Just in case you worry that L.A.’s recent boom of biergartens has gotten a free pass from serious scrutiny around here (that is, when it’s not being ignored altogether), The Hollywood Reporter details the defenses at Wolfslair, the recently opened Hollywood German restaurant that counts Top Chef vagabond Jamie Lauren as its chef. The restaurant’s name, as a quick Google search is quick to reveal, happens to be the English translation for Wolfsschanze, the name of the Poland-based headquarters Adolf Hitler used to organize attacks on Russia (as we pointed out during the opening). Seeking to extricate the restaurant from some serious shit, editor Gary Baum gets in touch with proprietor Art Davis and beeping-booping beat-artist Moby for a little clarification. What do the guys have to say?
Fortunately, the owner is not a big enough dumb-ass to name his restaurant, no less a German restaurant, after a bunch of Nazis. Davis, whose nightclub Voyeur courted controversy a little while back when some Nazi Republican horn-dogs wasted party money on a vanilla peep-show, clarifies that the restaurant is named for a historic property called Wolf’s Lair aside Lake Hollywood, currently owned by Moby. Also, the owner happens to be Jewish and just in case that isn’t enough to convince you of his historical appropriateness, proves he’s down by pushing a bratwurst served on challah bread. Hitler definitely wouldn’t have stomached that kind of culinary inbreeding.

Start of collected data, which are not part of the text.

(** * WebGPU-Butterfly: the glTF renderer ([src/gltf_renderer.ts])

    A shallow embedding of [GltfRenderer] and [GLTFUtil].

    - Numbers.  Every number the renderer computes with is an integer
      (sizes, counts, byte offsets, indices, enum codes); they are carried
      as [Z], indices into the asset's arrays as [nat].  Matrix and camera
      entries are only copied, never computed with; they are carried as
      [Z] as well.
    - Optional properties ([x?: T]) are [option]s; [None] is [undefined].
    - Object identity.  JS [Map]s keyed by an object are keyed here by the
      position of that object in the asset (a node by its index in
      [nodes], a primitive by mesh index and index in the mesh).
    - Effects.  The renderer mutates its own fields and talks to the GPU
      device; both live in one state record threaded through a state and
      exception monad.  A JS exception keeps the state reached so far. *)

From Stdlib Require Import ZArith String List Lia Bool DecimalString.
From stdpp Require Import base option list gmap strings.
Import ListNotations.

Local Open Scope string_scope.
Local Open Scope list_scope.

(** ** The asset, as [gltf-loader-ts] types it *)

Abbreviation GlTfId := nat (only parsing).

Module Accessor.
Record t := mk {
    bufferView : option GlTfId;
    byteOffset : option Z;
    componentType : Z;
    normalized : option bool;
    count : Z;
    type : string
  }.
End Accessor.

Module BufferView.
Record t := mk {
    name : option string;
    byteOffset : option Z;
    byteLength : Z;
    byteStride : option Z
  }.
End BufferView.

Module MeshPrimitive.
  (** [attributes] is a JS object; the list is [Object.entries] of it. *)
Record t := mk {
    attributes : list (string * GlTfId);
    indices : option GlTfId;
    mode : option Z
  }.
End MeshPrimitive.

Module Mesh.
Record t := mk { primitives : list MeshPrimitive.t }.
End Mesh.

Module Node.
Record t := mk { mesh : option GlTfId }.
End Node.

Module Skin.
Record t := mk {
    inverseBindMatrices : option GlTfId;
    joints : list GlTfId
  }.
End Skin.

Module GlTf.
Record t := mk {
    accessors : list Accessor.t;
    bufferViews : list BufferView.t;
    meshes : list Mesh.t;
    nodes : list Node.t;
    skins : option (list Skin.t)
  }.
End GlTf.

(** ** [GLTFUtil] *)

Module GLTFUtil.

Definition GL_BYTE : Z := 5120.
Definition GL_UNSIGNED_BYTE : Z := 5121.
Definition GL_SHORT : Z := 5122.
Definition GL_UNSIGNED_SHORT : Z := 5123.
Definition GL_UNSIGNED_INT : Z := 5125.
Definition GL_FLOAT : Z := 5126.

Taking a break to look up from his synthesizer (or so we picture the scene), Moby agrees that the restaurant can’t be riffing on Nazi-ism, insisting his property “pre-dated Hitler’s Wolf’s Lair by about 15 years.” Personally, we’re more interested in what wildman Bob Crane got up to when he owned Moby’s place, but it’s nice to have confirmation that Wolfslair isn’t collaborating with genocidal scum.
Meanwhile, no one appears bothered by the existence of Mao’s Kitchen still, while we’re wondering if the Reporter plans to take on these psychopathic MMA dudes named Wolfslair, who probably hit a wee bit harder than Moby.